_Aim of the exercise_
From the data below, return each line in which the string "rewrite" is found.

──────── Data section ────────

Lemma same_page a b x : a ∈ all_arenas vs ++ out_pages outs → b ∈ all_arenas vs ++ out_pages outs →
  a ≤ x < a + PG_SIZE → b ≤ x < b + PG_SIZE → a = b.
Proof using Hh.
  intros [_ [q ->]]%held_in_region [_ [q' ->]]%held_in_region. rewrite PG_SIZE_pow2. intros.
  f_equal. lia.
Qed.

(** A word of a live block is in an arena of its class. *)
Lemma live_page i v b x : vs !! i = Some v → b ∈ live v → b ≤ x < b + cls_size i →
  ∃ a, a ∈ arenas v ∧ a + 16 ≤ x < a + PG_SIZE.
Proof using Hh.
  intros Hv Hb Hx. assert (Hi : (i < 8)%nat) by (eapply view_index; [exact Hh|exact Hv]).
  destruct (view_block region h vs outs Hh i v Hv b) as (a & Ha & Hba).
  { apply elem_of_app. by right. }
  exists a. split; [done|]. apply elem_of_arena_blocks in Hba as (j & Hj & ->).
  destruct (class_facts i Hi) as (_ & _ & _ & ? & ? & _ & ? & _). unfold arena_block in *. nia.
Qed.

Lemma out_page p n x : 0 ≤ n ≤ 2 ^ 63 → (p, n) ∈ outs → p ≤ x < p + n * PG_SIZE →
  ∃ pg, pg ∈ block_pages (order_of n) p ∧ pg ≤ x < pg + PG_SIZE.
Proof using Hh.
  intros Hn Hp Hx. destruct (order_of_spec n Hn) as [Hle _].
  exists (p + (x - p) / PG_SIZE * PG_SIZE). rewrite PG_SIZE_pow2 in *.
  assert (0 ≤ (x - p) / 2 ^ 12 < n).
  { split; [apply Z.div_pos; lia|]. apply Z.div_lt_upper_bound; lia. }
  split; [|pose proof (Z.div_mod (x - p) (2 ^ 12)); pose proof (Z.mod_pos_bound (x - p) (2 ^ 12)); lia].
  apply elem_of_block_pages. exists ((x - p) / 2 ^ 12). split; [lia|]. by rewrite PG_SIZE_pow2.
Qed.
End objs.

(** The words clients may use: live blocks and pages handed out directly. *)
Definition client_word (vs : list ClassView) (outs : list (Z * Z)) (x : Z) : Prop :=
  (∃ i v b, vs !! i = Some v ∧ b ∈ live v ∧ b ≤ x < b + cls_size i) ∨
  (∃ a, a ∈ out_pages outs ∧ a ≤ x < a + PG_SIZE).

Section objs2.
Context (region : list Z) (h : Heap) (vs : list ClassView) (outs : list (Z * Z)).
Context (Hh : heap_inv region h vs outs).

Lemma client_word_page x : client_word vs outs x →
  ∃ c, c ∈ all_arenas vs ++ out_pages outs ∧ c ≤ x < c + PG_SIZE ∧ (c ∈ all_arenas vs → c + 16 ≤ x).
Proof using Hh.
  intros [(j & w & b & Hw & Hb & Hx)|(c & Hc & Hx)].
  - destruct (live_page region h vs outs Hh j w b x Hw Hb Hx) as (c & Hc & Hr).
    exists c. split; [|split; lia]. apply elem_of_app. left. by apply (elem_of_all_arenas vs j w).
  - exists c. split; [apply elem_of_app; by right|]. split; [done|]. intros Hc'.
    pose proof (NoDup_held region h vs outs Hh) as Hnd. apply NoDup_app in Hnd as (_ & Hd & _).
    by destruct (Hd c Hc').
Qed.

(** Heads, headers and free blocks are not client words. *)
Lemma client_word_not_head x i v : client_word vs outs x → vs !! i = Some v → x ≠ head_at i.
Proof using Hh.
  intros Hx Hv ->. destruct (client_word_page _ Hx) as (c & Hc & Hr & _).
  assert (Hi : (i < 8)%nat) by (eapply view_index; [exact Hh|exact Hv]).
  apply (so_region _ (hi_statics _ _ _ _ Hh) i c Hi); [|done]. by eapply held_in_region.
Qed.

Lemma client_word_not_header x i v a : client_word vs outs x → vs !! i = Some v → a ∈ arenas v →
  ¬ (a ≤ x < a + 16).
Proof using Hh.
  intros Hx Hv Ha Hlt. destruct (client_word_page _ Hx) as (c & Hc & Hr & Hne).
  assert (Ha' : a ∈ all_arenas vs) by (by apply (elem_of_all_arenas vs i v)).
  assert (c = a) as ->; [|specialize (Hne Ha'); lia].
  eapply (same_page region h vs outs Hh _ _ x); [done|apply elem_of_app; by left|done|].
  rewrite PG_SIZE_pow2. lia.
Qed.

Lemma client_word_not_free x i v : client_word vs outs x → vs !! i = Some v → x ∉ free v.
Proof using Hh.
  intros Hx Hv Hfree. assert (Hi : (i < 8)%nat) by (eapply view_index; [exact Hh|exact Hv]).
  destruct (view_block region h vs outs Hh i v Hv x) as (a & Ha & Hba); [apply elem_of_app; by left|].
  pose proof (block_in_page i a x Hi Hba) as Hr.
  assert (Ha' : a ∈ all_arenas vs) by (by apply (elem_of_all_arenas vs i v)).
  destruct Hx as [(j & w & b & Hw & Hb & Hx)|(c & Hc & Hx)].
  - destruct (live_page region h vs outs Hh j w b x Hw Hb Hx) as (c & Hc & Hrc).
    assert (Hc' : c ∈ all_arenas vs) by (by apply (elem_of_all_arenas vs j w)).
    assert (a = c) as <-.
    { eapply (same_page region h vs outs Hh _ _ x); try (apply elem_of_app; by left); lia. }
    pose proof (NoDup_held region h vs outs Hh) as Hnd. apply NoDup_app in Hnd as (Hnd & _).
    assert (i = j) as <- by (by apply (bind_apart vs i j v w a)). simplify_eq.
    pose proof (view_NoDup region h vs outs Hh i w Hw) as Hndv.
    apply NoDup_app in Hndv as (_ & Hdj & _). apply (Hdj x Hfree).
    destruct (view_block region h vs outs Hh i w Hw b) as (a' & Ha'' & Hba'); [apply elem_of_app; by right|].
    destruct (class_facts i Hi) as (_ & _ & _ & Hsz & _).
    destruct (arena_block_aligned i a x Hi) as [q Eq]; [by apply (view_arena region h vs outs Hh i w Hw)|done|].
    destruct (arena_block_aligned i a' b Hi) as [q' Eq']; [by apply (view_arena region h vs outs Hh i w Hw)|done|].
    assert (q = q') as -> by nia. congruence.
  - pose proof (NoDup_held region h vs outs Hh) as Hnd. apply NoDup_app in Hnd as (_ & Hd & _).
    apply (Hd a Ha'). enough (a = c) as -> by done.
    eapply (same_page region h vs outs Hh _ _ x); [apply elem_of_app; by left|apply elem_of_app; by right|lia|done].
Qed.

────────

_Written response_
  intros [_ [q ->]]%held_in_region [_ [q' ->]]%held_in_region. rewrite PG_SIZE_pow2. intros.
  exists (p + (x - p) / PG_SIZE * PG_SIZE). rewrite PG_SIZE_pow2 in *.
  apply elem_of_block_pages. exists ((x - p) / 2 ^ 12). split; [lia|]. by rewrite PG_SIZE_pow2.
  rewrite PG_SIZE_pow2. lia.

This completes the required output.